Two Techs from Forbes Investor: NeoPhotonics & ARRIS

05/30/2017 2:52 am EST


Taesik Yoon

Editor, Forbes Investor and Forbes Special Situation Survey

Taesik Yoon is a leading expert on growth stocks, with a particular expertise in technology. Here, the editor of of the Forbes Investor reviews two high-tech ideas in his model portfolio, NeoPhotonics Corporation (NPTN) and ARRIS International (ARRS).

Hurt by softness in the overall China market, NeoPhotonics’s Q1 revenue fell 27.7% year-over-year to $71.7 million and the company incurred an adjusted net loss of $10.7 million or 25 cents per share.
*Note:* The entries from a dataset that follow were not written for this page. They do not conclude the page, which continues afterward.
(** [writei] past the largest file does nothing. *)
Lemma writei_too_big V D P bl x s q off len : at_inode i st 1 sb D P bl [] V ip x s -> inode_ok st sb V x -> 0 <= off <= i_size x ->
  MAXFILE * BSIZE < off + len -> 0 <= len < 0x80000000 -> writei ip q off len s = Ok (-1) s.
Proof.
  intros A I Ho Hb Hl. pose proof (in_size _ _ _ _ I) as Hs. unfold writei.
  rewrite (bind_ok _ _ _ _ _ (inode_of_run ip s)), (ai_inode _ _ _ _ _ _ _ _ _ _ _ _ A), (u32_small (off + len)) by flia.
  rewrite (Z.gtb_ltb off), (proj2 (Z.ltb_ge (i_size x) off)), (proj2 (Z.ltb_ge (off + len) off)) by lia. cbn [orb].
  by rewrite Z.gtb_ltb, (proj2 (Z.ltb_lt (MAXFILE * BSIZE) (off + len))) by lia.
Qed.

Hypothesis Hone : sb_size sb <= BPB.
Variable root : Z.

(** [writei] of at most [max_write] bytes, on every branch. *)
Lemma writei_piece V D P x s q off src (len := Z.of_nat (length src)) : at_inode i st 1 sb D P [] [] V ip x s -> inode_ok st sb V x ->
  fs_bitmap st sb V -> inode_range x -> saved V sb x -> 0 <= off <= i_size x -> len <= max_write -> from_user i root q src s ->
  exists r s' bl V' x', writei ip q off len s = Ok r s' /\ iframe ip s s' /\ at_inode i st 1 sb D P bl [] V' ip x' s' /\
    Z.of_nat (length bl) < NBUF /\ piece V x off src r V' x' /\ inode_ok st sb V' x' /\ fs_bitmap st sb V' /\ inode_range x' /\ saved V' sb x' /\
    i_valid x' = i_valid x /\ i_ref x' = i_ref x.
Proof using Hone DSK.
  intros A I F R S Ho Hl HS. change max_write with 3072 in Hl. destruct (Z.lt_ge_cases (MAXFILE * BSIZE) (off + len)) as [Hb|Hb].
  - exists (-1), s, [], V, x. split; [apply (writei_too_big V D P [] x); [done|done|done|done|unfold len in *; lia]|]. split; [apply iframe_refl|]. split; [done|]. split; [done|].
    split; [|done]. split; [lia|by right| |apply keeps_refl]. change (Z.to_nat (count (-1))) with 0%nat. by rewrite take_0, splice_nil.
  - assert ((off + len - 1) / BSIZE - off / BSIZE + 1 <= 4) as Hspan by (unfold BSIZE; zlia).
    assert (Z.of_nat (length (@nil Z)) + ((off + len - 1) / BSIZE - off / BSIZE + 1) + 8 <= LOGBLOCKS) as Hroom by (change LOGBLOCKS with 30; cbn [length]; lia).
    destruct (writei_rule i st 1 sb D P ltac:(lia) Hone (from_user i root) [] V ip x off src s Ho Hb (sr_bytes _ _ _ HS) I F
      Hroom q A HS R) as (r & s' & bl & V' & x' & E & Fr & A' & W).
    destruct W as [W1 W2 _ W3 W4 W5 W6 W7 W8 W9 W10 W11]. exists r, s', bl, V', x'. split; [done|]. split; [done|]. split; [done|].
    split; [change NBUF with 30; change (Z.of_nat (length (@nil Z))) with 0 in W11; fold len in W11; lia|].
    assert (i_valid x' = i_valid x /\ i_ref x' = i_ref x /\ i_inum x' = i_inum x) as (H1 & H2 & H3) by (rewrite W8; done). split; [|done].
    split; [lia|by left; apply W2| |by split]. unfold count. by rewrite Z.max_r by lia.
Qed.

(** Whatever disk of the history a crash leaves, recovery finds the file with
    a prefix of [src] in it. *)
Definition prefix_on_disk (V : contents) (x : inode) (off : Z) (src : list Z) (d : contents) : Prop :=
  recoverable st d /\ exists k, (k <= length src)%nat /\ on_disk st sb (recovered st d) (i_inum x) (splice off (take k src) (data V x)).

Definition moved (off : Z) (s s' : kstate) : Prop := k_ftable s' f = f_set_off off (k_ftable s f).

Lemma f_off_same x : f_set_off (f_off x) x = x.
Proof. by destruct x. Qed.

Lemma chunk_rule V D P x s addr k off src (len := Z.of_nat (length src)) : resting V D P x s -> f_off (k_ftable s f) = off ->
  0 <= off <= i_size x -> len <= max_write -> from_user i root (User (u64 (addr + k))) src s ->
  exists r s' V' D' news x', filewrite_chunk f ip addr k len s = Ok r s' /\ resting V' D' (news ++ P) x' s' /\
    piece V x off src r V' x' /\ op_frame ip f s s' /\ moved (off + count r) s s' /\
    forall d, d ∈ D' :: news -> prefix_on_disk V x off src d.
Proof using Hone DSK.
  intros R Hof Ho Hl HS. pose proof R as [T Hs Hx Hv Hr Hlk I F Rg Sv]. pose proof (in_size _ _ _ _ I) as Hsz.
  destruct (open_op V D P x s R) as (s1 & s2 & E1 & E2 & A2 & L2 & F2 & Ft2).
  destruct (writei_piece V D P x s2 (User (u64 (addr + k))) off src A2 I F Rg Sv Ho Hl (sr_frame _ _ _ _ HS (of_user _ _ _ _ F2)))
    as (r & s3 & bl & V1 & x1 & E3 & Fr3 & A3 & Hbl & Pc & I1 & F1 & R1 & S1 & Hv1 & Hr1).
  set (g := fun y => f_set_off (u32 (f_off y + r)) y). set (s4 := if r >? 0 then upd_file f g s3 else s3).
  assert (at_inode i st 1 sb D P bl [] V1 ip x1 s4 /\ locked_by i ip s4 /\ op_frame ip f s3 s4 /\ moved (off + count r) s s4) as (A4 & L4 & O4 & M4).
  { pose proof (pc_count _ _ _ _ _ _ _ Pc) as Hc. pose proof (locked_keep i ip s2 s3 L2 (if_frame _ _ _ Fr3)) as L3.
    assert (k_ftable s3 f = k_ftable s f) as Ef by by rewrite (fframe_ftable _ _ (if_frame _ _ _ Fr3)), Ft2.
    unfold s4, moved, count. change max_write with 3072 in Hl. destruct (Z.gtb_spec r 0) as [Hp|Hp].
    - split; [destruct A3 as [T3 ? ?]; split; [by apply txn_ftable|done|done]|]. split; [done|]. split; [auto with xv6|].
      change (fupd (k_ftable s3) f (g (k_ftable s3 f)) f = f_set_off (off + Z.max 0 r) (k_ftable s f)). rewrite fupd_eq, Ef. unfold g.
      rewrite Hof, Z.max_r, u32_small by flia. done.
    - split; [done|]. split; [done|]. split; [auto with xv6|]. rewrite Z.max_l, Z.add_0_r, <- Hof, f_off_same by lia. done. }
  destruct (close_op bl V V1 D P x x1 s4 A4 L4 Hbl (resting_disk _ _ _ _ _ R) ltac:(by rewrite Hv1) ltac:(by rewrite Hr1) I1 F1 R1 S1 F I Sv
    (kp_inum _ _ _ _ (pc_keeps _ _ _ _ _ _ _ Pc))) as (s5 & s' & V' & D' & news & E5 & E6 & R' & M' & O' & Ft' & Hc).
  exists r, s', V', D', news, x1. split; [|split; [done|split; [|split; [|split]]]].
  - unfold filewrite_chunk. rewrite (bind_ok _ _ _ _ _ E1), (bind_ok _ _ _ _ _ E2), (bind_ok _ _ _ (k_ftable s2 f) s2) by reflexivity.
    rewrite Ft2, Hof, (bind_ok _ _ _ _ _ E3). rewrite (bind_ok _ _ _ tt s4) by (unfold s4; by destruct (r >? 0)).
    by rewrite (bind_ok _ _ _ _ _ E5), (bind_ok _ _ _ _ _ E6).
  - destruct Pc as [P1 P2 P3 P4]. split; [done| | |by eapply keeps_matches].
    + intros Hlt. destruct (P2 Hlt) as [Hf|?]; [left|by right]. intros c Hcr. rewrite (matches_used st sb V1 V' F1 M') by done. by apply Hf.
    + rewrite <- P3. exact (proj2 (matches_file st sb V1 V' F1 M' x1 I1)).
  - apply (op_trans _ _ _ s2); [done|]. apply (op_trans _ _ _ s3); [auto with xv6|]. by apply (op_trans _ _ _ s4).
  - unfold moved. rewrite Ft'. exact M4.
  - intros d Hd. destruct (Hc d Hd) as [H1 [H2|H2]]; (split; [done|]).
    + exists 0%nat. split; [lia|]. by rewrite take_0, splice_nil.
    + exists (Z.to_nat (count r)). pose proof (pc_count _ _ _ _ _ _ _ Pc). split; [unfold count; lia|]. by rewrite <- (pc_data _ _ _ _ _ _ _ Pc).
Qed.

(** ** The loop of filewrite *)

Section loop.
Variables (V D : contents) (P : list contents) (x : inode) (s : kstate) (addr off : Z) (src : list Z).
Let n := Z.of_nat (length src).
Hypotheses (R : resting V D P x s) (Hof : f_off (k_ftable s f) = off) (Ho : 0 <= off <= i_size x) (HS : from_user i root (User addr) src s).

(** The first [k] bytes are written; [news] are the disks since. *)
Record progress (k : Z) (news : list contents) (V1 D1 : contents) (x1 : inode) (s1 : kstate) : Prop := {
  pg_rest : resting V1 D1 (news ++ P) x1 s1;
  pg_count : 0 <= k <= n;
  pg_data : data V1 x1 = splice off (take (Z.to_nat k) src) (data V x);
  pg_keeps : keeps V x V1 x1;
  pg_frame : op_frame ip f s s1;
  pg_moved : moved (off + k) s s1;
  pg_crash : forall d, d ∈ D1 :: news -> prefix_on_disk V x off src d
}.

Lemma splice_more k j : 0 <= k <= n -> splice (off + k) (take j (drop (Z.to_nat k) src)) (splice off (take (Z.to_nat k) src) (data V x)) =
  splice off (take (Z.to_nat k + j) src) (data V x).
Proof using Ho.
  intros Hk. rewrite <- take_pieces, <- splice_splice by (rewrite data_length; lia). do 2 f_equal. rewrite length_take. lia.
Qed.

Lemma progress_start : progress 0 [] V D x s.
Proof using R Hof.
  split; [done|lia|by rewrite take_0, splice_nil|apply keeps_refl|apply op_refl| |].
  - unfold moved. by rewrite Z.add_0_r, <- Hof, f_off_same.
  - pose proof R as [T _ _ _ _ _ I F _ Sv]. pose proof (tx_head _ _ _ _ _ _ _ _ _ T) as Hh. intros d ->%list_elem_of_singleton. split.
    + exists []. split; [done|]. apply T.
    + exists 0%nat. split; [lia|]. rewrite take_0, splice_nil. apply on_disk_matches; [done..|]. apply recovered_empty; [done|]. by eapply resting_disk.
Qed.

Lemma progress_size k news V1 D1 x1 s1 : progress k news V1 D1 x1 s1 -> 0 <= off + k <= i_size x1.
Proof using Ho.
  intros G. pose proof (pg_count _ _ _ _ _ _ G) as Hk. pose proof (in_size _ _ _ _ (rs_ok _ _ _ _ _ (pg_rest _ _ _ _ _ _ G))) as Hs.
  pose proof (f_equal length (pg_data _ _ _ _ _ _ G)) as E. unfold splice in E. rewrite !length_app, !length_take, !data_length in E. lia.
Qed.
(* ===== verification/DirProps.v ===== *)
(** * What directories guarantee

    The theorems about [iget], [dirlookup] and [dirlink], and a directory of
    two entries on which they are instantiated. *)

From S2P Require Import Prelude Riscv Mem CString KState Sample Sched Virtio DiskSpec Bio BioSpec Blocks Log LogSpec Txn DiskSample StorageSpec PhysMem Kalloc Vm PageTable Walk VmMap VmAlloc VmCow VmCopy VmSample.
From S2P Require Import Vm Fs FsSpec Inode InodeSpec Dinode FileIO FileWrite InodeLock Pipe Console File FileSpec FileProps Dir.

Section props.
Context {LAY : Layout} {ENV : Env} {DSK : Disk}.

(** Inode [dp], whose lock is held, is the directory [x] of the disk [V]. *)
Record directory (i st ops : Z) (sb : superblock) (D : contents) (P : list contents) (bl : list Z) (V : contents) (dp : Z) (x : inode) (s : kstate) : Prop := {
  dr_at : at_inode i st ops sb D P bl [] V dp x s;
  dr_ok : inode_ok st sb V x;
  dr_bitmap : fs_bitmap st sb V;
  dr_log : Z.of_nat (length bl) < NBUF;
  dr_type : i_type x = T_DIR;
  dr_size : i_size x mod 16 = 0
}.

(** C21. The inode cache never holds two copies of an inode.  [iget] gives the
    entry that caches the inode, with one more reference; or takes an entry
    without references, for which nothing has been read from disk yet; or
    panics, and this exactly when the inode is not cached and every entry is
    referenced.  It changes no other entry and leaves at most one entry per
    inode. *)
Theorem iget_correct dev inum s : k_held s = [] -> one_copy (k_itable s) ->
  (cache_room dev inum (k_itable s) -> exists ip z t, iget dev inum s = Ok ip (k_set_itable t s) /\ got dev inum (k_itable s) ip z /\
    entry_set (k_itable s) ip z t /\ one_copy t /\ caches dev inum (t ip) = true) /\
  (~ cache_room dev inum (k_itable s) -> iget dev inum s = Panic "iget: no inodes").
Proof.
  intros Hh H1. destruct (iget_run dev inum s Hh) as [Hr Hp]. split; [|exact Hp]. intros (ip & z & t & E & G & Es)%Hr. exists ip, z, t.
  do 3 (split; [done|]). split; [by apply (got_one_copy _ _ _ _ _ _ H1 G Es)|]. rewrite Es, decide_True by done.
  destruct (got_entry _ _ _ _ _ G) as (<- & <- & Hz). unfold caches. lia.
Qed.

(** C22. [dirlookup] returns.  When no entry in use has the name it returns
    none and changes nothing but the buffer cache; otherwise it returns the
    offset of the first such entry and a reference to its inode, taken as by
    [iget].  The directory and the rest of the disk stay as they are. *)
Theorem dirlookup_correct i st ops sb D P bl V dp x s name : directory i st ops sb D P bl V dp x s ->
  (forall off, dir_find (data V x) name = Some off -> cache_room ROOTDEV (de_inum (entry (data V x) off)) (k_itable s)) ->
  exists r s', dirlookup dp name s = Ok r s' /\ txn i st ops bl [] V D P s' /\
    match dir_find (data V x) name with
    | None => r = None /\ tframe s s'
    | Some off => exists ip z, r = Some (ip, off) /\ got ROOTDEV (de_inum (entry (data V x) off)) (k_itable s) ip z /\
        entry_set (k_itable s) ip z (k_itable s') /\ exists s1, tframe s s1 /\ s' = k_set_itable (k_itable s') s1
    end.
Proof.
  intros [A I F L T M] Hroom. destruct (dirlookup_rule i st ops sb D P bl V dp x I F L M s name A T Hroom) as (r & s' & E & H). exists r, s'. split; [done|].
  unfold looked_up in H. destruct (dir_find (data V x) name) as [off|]; [|destruct H as (-> & [A1 _ _] & H); done].
  destruct H as (s1 & ip & [T1 _ _] & F1 & Eg & ->). assert (k_held s1 = []) as Hh by apply (bl_calm _ _ _ _ _ _ _ (tx_blocks _ _ _ _ _ _ _ _ _ T1)).
  pose proof (Hroom _ eq_refl) as Hr. rewrite <- (tframe_itable _ _ F1) in Hr. destruct (proj1 (iget_run ROOTDEV _ s1 Hh) Hr) as (ip' & z & t & Eg' & G & Es).
  rewrite Eg in Eg'. injection Eg' as <- ->. rewrite (tframe_itable _ _ F1) in G, Es. split; [by apply txn_itable|]. exists ip, z. do 3 (split; [done|]). by exists s1.
Qed.

(** C10. What [dirlink] adds, lookup finds.  If the name is not in the
    directory, [dirlink] returns 0 and from then on the name is found, at an
    entry with the given inode number, while every name that differs from it
    in its first DIRSIZ characters is found where it was, with the inode it
    had; or it returns -1 with the bytes of the directory unchanged, and this
    only on a disk without a free block.  Either way the directory is saved
    and no other file is disturbed. *)
Theorem dirlink_correct i st ops sb D P bl V dp x s name inum (off := dir_free (data V x)) : directory i st ops sb D P bl V dp x s ->
  dir_find (data V x) name = None -> 0 < inum < 65536 -> Forall byte name -> 1 <= ops -> sb_size sb <= BPB -> i_size x + 16 <= MAXFILE * BSIZE ->
  Z.of_nat (length bl) + 10 <= LOGBLOCKS -> inode_range x ->
  exists r s' bl' V' x', dirlink dp name inum s = Ok r s' /\ directory i st ops sb D P bl' V' dp x' s' /\ saved V' sb x' /\ undisturbed st sb V x V' /\
    ((r = 0 /\ dir_find (data V' x') name = Some off /\ de_inum (entry (data V' x') off) = inum /\
      forall other, namecmp other (strncpy_l (Z.to_nat DIRSIZ) name) <> 0 -> dir_find (data V' x') other = dir_find (data V x) other /\
        forall o, dir_find (data V x) other = Some o -> entry (data V' x') o = entry (data V x) o) \/
     (r = -1 /\ full sb V' /\ data V' x' = data V x)).
Proof.
  intros [A I F L T M] Hf Hi Hn Hops Hone Hmax Hroom Rg.
  destruct (dirlink_new i st ops sb D P bl V dp x I F L M s name inum A T Hf Hops Hone Hmax Hroom Rg (proj2 (mk_dirent_bytes inum name Hn)))
    as (r & s' & bl' & V' & x' & E & _ & A' & W). fold off in W. pose proof (dir_length st sb V x I) as Hlen.
  assert (Z.of_nat (length (data V x)) mod 16 = 0) as Hm by by rewrite Hlen. destruct (dir_free_range _ Hm) as [O1 O2]. fold off in O1, O2.
  pose proof (linked_split inum name r off O1 (wo_whole _ _ _ _ _ _ _ _ _ _ _ W) (wo_count _ _ _ _ _ _ _ _ _ _ _ W)) as Hr.
  assert (take (Z.to_nat 16) (mk_dirent inum name) = mk_dirent inum name) as Hall by (apply take_ge; by rewrite mk_dirent_length).
  pose proof (wo_data _ _ _ _ _ _ _ _ _ _ _ W) as Hd. exists (if r =? 16 then 0 else -1), s', bl', V', x'. split; [done|].
  pose proof (dir_length st sb V' x' (wo_ok _ _ _ _ _ _ _ _ _ _ _ W)) as Hlen'.
  assert (Z.of_nat (length (data V' x')) mod 16 = 0 /\ Z.of_nat (length bl') < NBUF) as [Hm' L'].
  { split; [|pose proof (wo_log _ _ _ _ _ _ _ _ _ _ _ W) as Hlog; rewrite mk_dirent_length in Hlog; unfold BSIZE, NBUF, LOGBLOCKS, MAXOPBLOCKS in *; zlia].
    rewrite Hd. destruct Hr as [->| ->]; [by rewrite take_0, splice_nil|]. rewrite Hall. apply (linked_length (data V x) name inum Hm). }
  split; [split; [done|apply W|apply W|done|by rewrite (wo_inode _ _ _ _ _ _ _ _ _ _ _ W)|by rewrite <- Hlen']|]. do 2 (split; [apply W|]).
  destruct Hr as [->| ->]; [right|left].
  - split; [done|]. split; [apply (wo_full _ _ _ _ _ _ _ _ _ _ _ W); by rewrite mk_dirent_length|]. by rewrite Hd, take_0, splice_nil.
  - rewrite Hd, Hall. split; [done|]. split; [by apply linked_found|].
    split; [unfold off; rewrite linked_here by done; apply mk_dirent_inum; lia|]. intros other Ho. split; [by apply linked_others|]. intros o Hs. by apply (linked_kept _ _ _ Hm other).
Qed.
End props.

(** ** A directory of two entries *)

Definition two_entries : list Z := mk_dirent 1 [46] ++ mk_dirent 1 [46; 46].
Definition slash : inode := mkInode ROOTDEV 1 1 true T_DIR 0 0 1 32 (fun j => if j =? 0 then 39 else 0).
Definition slash_disk : contents := fupd hello_disk 39 (mem_write zeroed 0 two_entries).
Definition with_dir (s : kstate) : kstate := k_set_itable (fun j => if j =? 0 then slash else i_set_ref 0 slash) s.
Definition slash_state (n : Z) : kstate := with_dir (booted_on n slash_disk small_sb).

Lemma slash_bitmap : fs_bitmap 2 small_sb slash_disk.
Proof. apply fw_bitmap; [apply hello_bitmap|by apply hello_plain]. Qed.

Lemma slash_range : inode_range slash.
Proof. split; cbn; unfold T_DIR; try lia. intros j _. destruct (j =? 0); lia. Qed.

Lemma slash_ok : inode_ok 2 small_sb slash_disk slash.
Proof.
  assert (0 <= 39 < 64 /\ used slash_disk small_sb 39 = true) as H39 by (split; [lia|by vm_compute]).
  assert (forall bn, 0 <= bn -> block_at slash_disk slash bn = if decide (bn = 0) then 39 else 0) as Hb by exact (hello_block slash_disk).
  split; [done|done|by cbn|..].
  - intros bn H1 H2. cbn in H2. unfold BSIZE in H2. rewrite Hb, decide_True by lia. done.
  - intros m ->%(hello_owns slash_disk). split; [apply H39|]. split; [apply H39|]. apply small_meta. lia.
  - intros a b Ha Hc. rewrite !Hb by lia. by repeat case_decide; subst.
  - intros a Ha. rewrite Hb by lia. by case_decide.
Qed.

Lemma slash_data : data slash_disk slash = two_entries.
Proof. by vm_compute. Qed.

Lemma with_dir_directory s n : txn 0 2 n [] [] slash_disk slash_disk [] s -> k_sb s = small_sb ->
  directory 0 2 n small_sb slash_disk [] [] slash_disk 0 slash (with_dir s).
Proof. intros T Hs. split; [|apply slash_ok|apply slash_bitmap|done|done|done]. split; [by apply txn_itable|exact Hs|done]. Qed.

Lemma slash_directory n : directory 0 2 n small_sb slash_disk [] [] slash_disk 0 slash (slash_state n).
Proof.
  apply with_dir_directory; [apply booted_on_txn; by split|exact (proj2 (proj2 (booted_on_blocks n slash_disk small_sb)))].
Qed.

Lemma with_dir_one s : one_copy (k_itable (with_dir s)).
Proof.
  assert (forall j d m, caches d m (k_itable (with_dir s) j) = true -> j = 0) as H; [|intros j k d m _ _ H1 H2; by rewrite (H j d m H1), (H k d m H2)].
  intros j d m. change (k_itable (with_dir s) j) with (if j =? 0 then slash else i_set_ref 0 slash). by destruct (Z.eqb_spec j 0).
Qed.

Lemma with_dir_room s : cache_room ROOTDEV 1 (k_itable (with_dir s)).
Proof. exists 0. split; [done|]. by left. Qed.

Lemma slash_held n : k_held (slash_state n) = [].
Proof. apply (bl_calm _ _ _ _ _ _ _ (tx_blocks _ _ _ _ _ _ _ _ _ (ai_txn _ _ _ _ _ _ _ _ _ _ _ _ (dr_at _ _ _ _ _ _ _ _ _ _ _ (slash_directory n))))). Qed.

Lemma iget_correct_witness : exists ip t, iget ROOTDEV 1 (slash_state 0) = Ok ip (k_set_itable t (slash_state 0)) /\ one_copy t.
Proof.
  destruct (proj1 (@iget_correct ROOTDEV 1 (slash_state 0) (slash_held 0) (with_dir_one _)) (with_dir_room _)) as (ip & z & t & E & _ & _ & H & _).
  exact (ex_intro _ ip (ex_intro _ t (conj E H))).
Defined.

Lemma dirlookup_correct_witness : exists ip s', @dirlookup sample_layout disk_env 0 [46; 46; 0] (slash_state 0) = Ok (Some (ip, 16)) s'.
Proof.
  assert (dir_find (data slash_disk slash) [46; 46; 0] = Some 16 /\ de_inum (entry (data slash_disk slash) 16) = 1) as [Hf Hi] by (rewrite slash_data; by vm_compute).
  pose proof (@dirlookup_correct sample_layout disk_env sample_disk 0 2 0 small_sb slash_disk [] [] slash_disk 0 slash (slash_state 0) [46; 46; 0] (slash_directory 0)) as H.
  rewrite Hf in H. destruct H as (r & s' & E & _ & ip & z & -> & _).
  - intros off Ho. injection Ho as <-. rewrite Hi. apply with_dir_room.
  - exact (ex_intro _ ip (ex_intro _ s' E)).
Defined.

Lemma dirlink_correct_witness : exists r s', @dirlink sample_layout disk_env 0 [97; 0] 7 (slash_state 1) = Ok r s'.
Proof.
  assert (dir_find (data slash_disk slash) [97; 0] = None) as Hf by (rewrite slash_data; by vm_compute).
  assert (Forall byte [97; 0]) as Hn by (repeat constructor; done).
  destruct (@dirlink_correct sample_layout disk_env sample_disk 0 2 1 small_sb slash_disk [] [] slash_disk 0 slash (slash_state 1) [97; 0] 7 (slash_directory 1)
    Hf ltac:(lia) Hn ltac:(lia) ltac:(done) ltac:(done) ltac:(done) slash_range) as (r & s' & bl' & V' & x' & E & _).
  exact (ex_intro _ r (ex_intro _ s' E)).
Defined.
(* ===== verification/ProcSpec.v ===== *)
(** * Creating and reaping processes (kernel/proc.c, [allocproc], [kfork],
    [freeproc] and [kwait])

    A fork with a free entry of the process table and enough free pages: the
    child has the memory, the registers, the open files and the directory of
    its parent.  A wait for a child that has exited: its entry and all it had
    to itself are free again. *)

From S2P Require Import Prelude Riscv Mem KState Sample Memstats Sched DiskSpec Bio Log PhysMem Kalloc Swap Vm PageTable Walk VmMap VmAlloc VmFree VmCow VmCopy VmSample VmSpec.
From S2P Require Import Fs Console Pipe File Proc.

(** ** States that differ outside the memory *)

Lemma same_two {LAY : Layout} s s' fl p p1 p0 c c1 c0 : vm_same s s' -> alloc_locks_free s' -> two s fl p p1 p0 c c1 c0 -> two s' fl p p1 p0 c c1 c0.
Proof. intros E Hl [A B C]. split; [by apply (same_vmem s)|by apply (same_vmem s)|done]. Qed.

(** What the virtual memory code leaves alone. *)
Lemma only_vm_procs s s' : only_vm s s' -> k_procs s' = k_procs s.
Proof. unfold only_vm. by intros <-. Qed.
Lemma only_vm_ftable s s' : only_vm s s' -> k_ftable s' = k_ftable s.
Proof. unfold only_vm. by intros <-. Qed.
Lemma only_vm_itable s s' : only_vm s s' -> k_itable s' = k_itable s.
Proof. unfold only_vm. by intros <-. Qed.
Lemma only_vm_held s s' : only_vm s s' -> k_held s' = k_held s.
Proof. unfold only_vm. by intros <-. Qed.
While guidance for a Q2 adjusted net loss of 19-26 cents per share also came in below consensus, much of the shortfall is due to costs related to NPTN’s sale of its low speed transceiver product lines. 

Yet as China transitions from primarily a national to provincial and metro 100G deployments and with the worldwide metro and data center interconnect markets continuing to grow at a rapid pace, this divestiture better positions the company to serve these growing markets with both its high capacity production and its new solutions focused on 400G and above coherent and data center products. 

Combined with the additional annualized cost savings of $6-9 million by Q3 from the implementation of a series of new cost saving measures and further reductions in additional areas likely as the year progresses, NPTN could return to profitability by the end of this year.  As this materializes, we think the stock will continue to rebound.

Driven by stronger-than-anticipated demand for its headend optics, nodes and CMTS license solutions, as well as some key customers accelerating inventory consumption of CPE products late in the quarter, ARRIS reported Q1 adjusted net sales and earnings of $1.49 billion and 40 cents per share. 

While down 8.0% and 13.6%, respectively, from the prior year, both figures came in at the very high end of the company’s guided ranges of $1.44-1.49 billion and 36-40 cents and topped their respective consensus estimates by $24.7 million and 3 cents. 

Furthermore, while Q2 guidance for adjusted earnings of 55-60 cents per share fell slightly short of the 62 cents analysts were expecting, this is primarily due to continued pressure put on margins by inflated memory costs, which is likely to ease as the year wears on. 

Combined with the solid order activity ARRS enjoyed during the quarter and demand trends that are expected to continue to strengthen, the company is confident it can achieve adjusted sales and earnings of $6.62-6.83 billion and $2.40-2.60 per share for the full year. 

With the stock trading at just 11 times the midpoint of this outlook, we think it continues to offer great value.